◆ TASK TO COMPLETE
Find the line holding "fr_dom : dom h' = dom h;" in the entries below. Give it again exactly, along with every line after it up to and including the line holding "Definition vals (h".

----- RECORDS

(* ===== verification/RowList.v ===== *)
(** * The lists of row sets

    Linked lists of [RowSetEntry] in the heap, and the merge sort of
    [src/rowset.c] on them: [rowSetEntryMerge] and [rowSetEntrySort] relink the
    entries of their lists into one list that is sorted and without duplicates,
    and touch nothing else. *)
From S2P Require Import Prelude RowSet.

(** ** Changes of the heap *)

(** Only the entries [ps] may change. *)
Definition outside (ps : list Z) (h h' : entries) : Prop := forall q, q ∉ ps -> h' !! q = h !! q.

(** Only the links of the entries [ps] may change. *)
Record frame (ps : list Z) (h h' : entries) : Prop := {
  fr_dom : dom h' = dom h;
  fr_out : outside ps h h';
  fr_v : forall q, v <$> h' !! q = v <$> h !! q
}.

Definition row_value (h : entries) (p : Z) : Z := default 0 (v <$> h !! p).
Definition vals (h : entries) (ps : list Z) : list Z := map (row_value h) ps.

Lemma frame_refl ps h : frame ps h h.
Proof. by split. Qed.

Lemma frame_trans ps qs rs h1 h2 h3 : frame ps h1 h2 -> frame qs h2 h3 -> ps ⊆ rs -> qs ⊆ rs -> frame rs h1 h3.
Proof.
  intros [D1 O1 V1] [D2 O2 V2] Hp Hq. split; [congruence| |congruence]. intros q Hn.
  rewrite O2 by (intros Hx; by apply Hn, Hq). apply O1. intros Hx. by apply Hn, Hp.
Qed.

Lemma frame_mono ps qs h h' : frame ps h h' -> ps ⊆ qs -> frame qs h h'.
Proof. intros Hf Hp. eapply frame_trans; [exact Hf|apply (frame_refl [])|done|]. intros x Hx. by apply not_elem_of_nil in Hx. Qed.

Lemma frame_size ps h h' : frame ps h h' -> size h' = size h.
Proof. intros [D _ _]. by rewrite <- !size_dom, D. Qed.

Lemma frame_value ps h h' q : frame ps h h' -> row_value h' q = row_value h q.
Proof. intros [_ _ V]. unfold row_value. by rewrite V. Qed.

Lemma frame_vals ps h h' qs : frame ps h h' -> vals h' qs = vals h qs.
Proof. intros Hf. apply map_ext. intros q. by eapply frame_value. Qed.

Lemma vals_outside ds h h' a : outside ds h h' -> (forall x, x ∈ a -> x ∉ ds) -> vals h' a = vals h a.
Proof.
  intros Ho Hd. unfold vals. apply map_ext_in. intros x Hx%list_elem_of_In. unfold row_value. by rewrite (Ho x) by (by apply Hd).
Qed.

Lemma frame_insert p h e e' : h !! p = Some e -> v e' = v e -> frame [p] h (<[p := e']> h).
Proof.
  intros E Ev. split.
  - apply dom_insert_lookup_L. by eexists.
  - intros q Hq. apply lookup_insert_ne. set_solver.
  - intros q. destruct (decide (p = q)) as [<-|Hn]; [rewrite lookup_insert_eq, E; cbn; by f_equal|by rewrite lookup_insert_ne].
Qed.

Lemma set_right_ok q p h e : h !! p = Some e -> exists h', set_right q p h = Some h' /\ frame [p] h h' /\ h' !! p = Some (MkEntry (v e) q (pLeft e)).
Proof. intros E. unfold set_right. rewrite E. cbn [mbind option_bind]. eexists. split; [done|]. split; [by eapply frame_insert|apply lookup_insert_eq]. Qed.

Lemma set_left_ok q p h e : h !! p = Some e -> exists h', set_left q p h = Some h' /\ frame [p] h h' /\ h' !! p = Some (MkEntry (v e) (pRight e) q).
Proof. intros E. unfold set_left. rewrite E. cbn [mbind option_bind]. eexists. split; [done|]. split; [by eapply frame_insert|apply lookup_insert_eq]. Qed.

(** ** Segments *)

(** From [p] the entries [ps] are linked through [pRight], and the last leads to
    [q]. *)
Fixpoint seg (h : entries) (p : Z) (ps : list Z) (q : Z) : Prop :=
  match ps with
  | [] => p = q
  | a :: ps => p = a /\ a <> 0 /\ exists e, h !! a = Some e /\ seg h (pRight e) ps q
  end.

Lemma seg_app h a : forall p b q, seg h p (a ++ b) q <-> exists x, seg h p a x /\ seg h x b q.
Proof.
  induction a as [|c a IH]; intros p b q; cbn [app seg]; [split; [by exists p|by intros (x & -> & H)]|]. split.
  - intros (-> & H0 & e & E & (x & Ha & Hb)%IH). exists x. split; [|done]. split_and!; try done. by exists e.
  - intros (x & (-> & H0 & e & E & Ha) & Hb). split_and!; try done. exists e. split; [done|]. apply IH. by exists x.
Qed.

Lemma seg_outside ds h h' a : outside ds h h' -> (forall x, x ∈ a -> x ∉ ds) -> forall p q, seg h p a q -> seg h' p a q.
Proof.
  intros Ho. induction a as [|c a IH]; intros Hd p q; [done|]. cbn [seg]. intros (-> & H0 & e & E & Hs). split_and!; try done. exists e.
  split; [rewrite Ho; [done|apply Hd; set_solver +]|]. apply IH; [|done]. intros x Hx. apply Hd. set_solver + Hx.
Qed.

Lemma seg_frame ps h h' a : frame ps h h' -> (forall x, x ∈ a -> x ∉ ps) -> forall p q, seg h p a q -> seg h' p a q.
Proof. intros Hf. apply seg_outside, Hf. Qed.

Lemma seg_live h a : forall p q x, seg h p a q -> x ∈ a -> x <> 0 /\ exists e, h !! x = Some e.
Proof.
  induction a as [|c a IH]; intros p q x Hs Hx; [by apply not_elem_of_nil in Hx|]. destruct Hs as (-> & H0 & e & E & Hs).
  apply elem_of_cons in Hx as [->|Hx]; [split; [done|by exists e]|by eapply IH].
Qed.

Lemma seg_null h p ps : seg h p ps 0 -> (p =? 0) = bool_decide (ps = []).
Proof.
  destruct ps as [|a ps]; cbn [seg]; [intros ->; by rewrite bool_decide_eq_true_2|]. intros (-> & H0 & _).
  rewrite bool_decide_eq_false_2 by done. by apply Z.eqb_neq.
Qed.

(** The last of the entries is linked to another. *)
Lemma seg_relink h p a t x q : NoDup (a ++ [t]) -> seg h p (a ++ [t]) x ->
  exists h', set_right q t h = Some h' /\ frame [t] h h' /\ seg h' p (a ++ [t]) q.
Proof.
  intros Hnd (y & Ha & (-> & H0 & e & E & _))%seg_app. destruct (set_right_ok q t h e E) as (h' & Es & Hf & E'). exists h'. split_and!; try done.
  apply seg_app. exists t. split.
  - eapply seg_frame; [exact Hf| |exact Ha]. intros z Hz. apply NoDup_app in Hnd as (_ & Hn & _). intros ->%list_elem_of_singleton. apply (Hn t Hz). set_solver +.
  - cbn [seg]. split_and!; try done. by eexists.
Qed.

(** ** Merging *)

Abbreviation ascending := (StronglySorted Z.lt).

(** What [pTail] points to: the end of the entries [ds] linked from [head]. *)
Definition tail_of (h : entries) (head : Z) (pTail : option Z) (ds : list Z) : Prop :=
  match pTail with None => ds = [] | Some t => exists ds' x, ds = ds' ++ [t] /\ seg h head ds x end.

Lemma put_ok h head pTail ds q : tail_of h head pTail ds -> NoDup ds ->
  exists h' head', put pTail q h head = Some (h', head') /\ seg h' head' ds q /\ frame ds h h'.
Proof.
  destruct pTail as [t|]; cbn [tail_of put].
  - intros (ds' & x & -> & Hs) Hnd. destruct (seg_relink h head ds' t x q Hnd Hs) as (h' & E & Hf & Hs'). rewrite E. cbn [mbind option_bind]. eexists _, _.
    split_and!; [done|done|]. eapply frame_mono; [exact Hf|]. set_solver +.
  - intros -> _. eexists _, _. split_and!; [done|done|apply frame_refl].
Qed.

Lemma tail_of_snoc h head ds a e : seg h head ds a -> a <> 0 -> h !! a = Some e -> tail_of h head (Some a) (ds ++ [a]).
Proof. intros Hs H0 E. exists ds, (pRight e). split; [done|]. apply seg_app. exists a. split; [done|]. cbn [seg]. split_and!; try done. by exists e. Qed.

Lemma tail_of_frame ps h h' head pTail ds : frame ps h h' -> (forall x, x ∈ ds -> x ∉ ps) -> tail_of h head pTail ds -> tail_of h' head pTail ds.
Proof. intros Hf Hd. destruct pTail as [t|]; [|done]. intros (ds' & x & E & Hs). exists ds', x. split; [done|]. by eapply seg_frame. Qed.

Lemma ascending_cons_inv x l : ascending (x :: l) -> ascending l /\ forall y, y ∈ l -> x < y.
Proof. intros [Hs Hf]%StronglySorted_inv. split; [done|]. intros y Hy. rewrite Forall_forall in Hf. by apply Hf. Qed.

Lemma ascending_cons x l : ascending l -> (forall y, y ∈ l -> x < y) -> ascending (x :: l).
Proof. intros Hs Hf. constructor; [done|]. by apply Forall_forall. Qed.

(** The merged list [cs] of two lists. *)
Definition merged_list (h : entries) (cs as_ bs : list Z) : Prop :=
  NoDup cs /\ cs ⊆ as_ ++ bs /\ ascending (vals h cs) /\ forall x, x ∈ vals h cs <-> x ∈ vals h as_ \/ x ∈ vals h bs.

Lemma vals_cons h a l : vals h (a :: l) = row_value h a :: vals h l.
Proof. done. Qed.

Lemma value_entry h a e : h !! a = Some e -> row_value h a = v e.
Proof. intros E. unfold row_value. by rewrite E. Qed.

Lemma merged_less h a as_ bs cs : ascending (vals h (a :: as_)) -> NoDup (a :: as_ ++ bs) -> (forall x, x ∈ vals h bs -> row_value h a < x) ->
  merged_list h cs as_ bs -> merged_list h (a :: cs) (a :: as_) bs.
Proof.
  intros [Ha Hlt]%ascending_cons_inv Hnd Hb (Hn & Hsub & Hs & He). apply NoDup_cons in Hnd as [Hna _]. split_and!.
  - constructor; [|done]. intros Hx. by apply Hna, Hsub.
  - set_solver + Hsub.
  - apply ascending_cons; [done|]. intros y [Hy|Hy]%He; [by apply Hlt|by apply Hb].
  - intros x. rewrite !vals_cons, !elem_of_cons, He. tauto.
Qed.

Lemma merged_sym h as_ bs cs : merged_list h cs as_ bs -> merged_list h cs bs as_.
Proof. intros (Hn & Hsub & Hs & He). split_and!; try done; [set_solver + Hsub|]. intros x. rewrite He. tauto. Qed.

Lemma merged_equal h a b as_ bs cs : row_value h a = row_value h b -> merged_list h cs as_ (b :: bs) -> merged_list h cs (a :: as_) (b :: bs).
Proof.
  intros E (Hn & Hsub & Hs & He). split_and!; try done; [set_solver + Hsub|]. intros x. rewrite He, !vals_cons, !elem_of_cons, E. tauto.
Qed.

Lemma merged_nil h bs : NoDup bs -> ascending (vals h bs) -> merged_list h bs [] bs.
Proof. intros Hn Hs. split_and!; try done. intros x. split; [by right|]. intros [Hx|Hx]; [by apply not_elem_of_nil in Hx|done]. Qed.

Lemma merged_frame ps h h' cs as_ bs : frame ps h h' -> merged_list h' cs as_ bs -> merged_list h cs as_ bs.
Proof. intros Hf (Hn & Hsub & Hs & He). unfold merged_list. rewrite <- !(frame_vals _ _ _ _ Hf). done. Qed.

(** [pTail = pTail->pRight = a] *)
Lemma take_step h head pTail ds a as_ e rest : tail_of h head pTail ds -> NoDup (ds ++ a :: as_ ++ rest) -> a <> 0 -> h !! a = Some e -> seg h (pRight e) as_ 0 ->
  exists h' head', put pTail a h head = Some (h', head') /\ frame ds h h' /\ h' !! a = Some e /\ tail_of h' head' (Some a) (ds ++ [a]) /\ seg h' (pRight e) as_ 0.
Proof.
  intros Ht Hnd H0 E Hs. pose proof (NoDup_app ds (a :: as_ ++ rest)) as [Hx _]. destruct (Hx Hnd) as (Hd & Hn & _). clear Hx.
  destruct (put_ok h head pTail ds a Ht Hd) as (h' & head' & Ep & Hs' & Hf). exists h', head'.
  assert (E' : h' !! a = Some e) by (rewrite (fr_out _ _ _ Hf); [done|]; intros Hx; apply (Hn a Hx); set_solver +).
  split_and!; try done; [by eapply tail_of_snoc|]. eapply seg_frame; [exact Hf| |done]. intros x Hx Hxd. apply (Hn x Hxd). set_solver + Hx.
Qed.

(** The end of the merge: one list is linked as it is. *)
Lemma take_rest h head pTail ds q bs : tail_of h head pTail ds -> NoDup (ds ++ bs) -> seg h q bs 0 ->
  exists h' head', put pTail q h head = Some (h', head') /\ frame ds h h' /\ seg h' head' (ds ++ bs) 0.
Proof.
  intros Ht Hnd Hs. apply NoDup_app in Hnd as (Hd & Hn & _). destruct (put_ok h head pTail ds q Ht Hd) as (h' & head' & Ep & Hs' & Hf).
  exists h', head'. split_and!; try done. apply seg_app. exists q. split; [done|]. eapply seg_frame; [exact Hf| |done]. intros x Hx Hxd. by apply (Hn x Hxd).
Qed.

Lemma seg_frame_app ds h h' rest p q : frame ds h h' -> NoDup (ds ++ rest) -> forall a, a ⊆ rest -> seg h p a q -> seg h' p a q.
Proof. intros Hf Hnd a Ha. apply seg_frame with (ps := ds); [done|]. intros x Hx Hxd. apply NoDup_app in Hnd as (_ & Hn & _). by apply (Hn x Hxd), Ha. Qed.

----------

◆ SOLUTION FOR THIS TASK
  fr_dom : dom h' = dom h;
  fr_out : outside ps h h';
  fr_v : forall q, v <$> h' !! q = v <$> h !! q
}.

Definition row_value (h : entries) (p : Z) : Z := default 0 (v <$> h !! p).
Definition vals (h : entries) (ps : list Z) : list Z := map (row_value h) ps.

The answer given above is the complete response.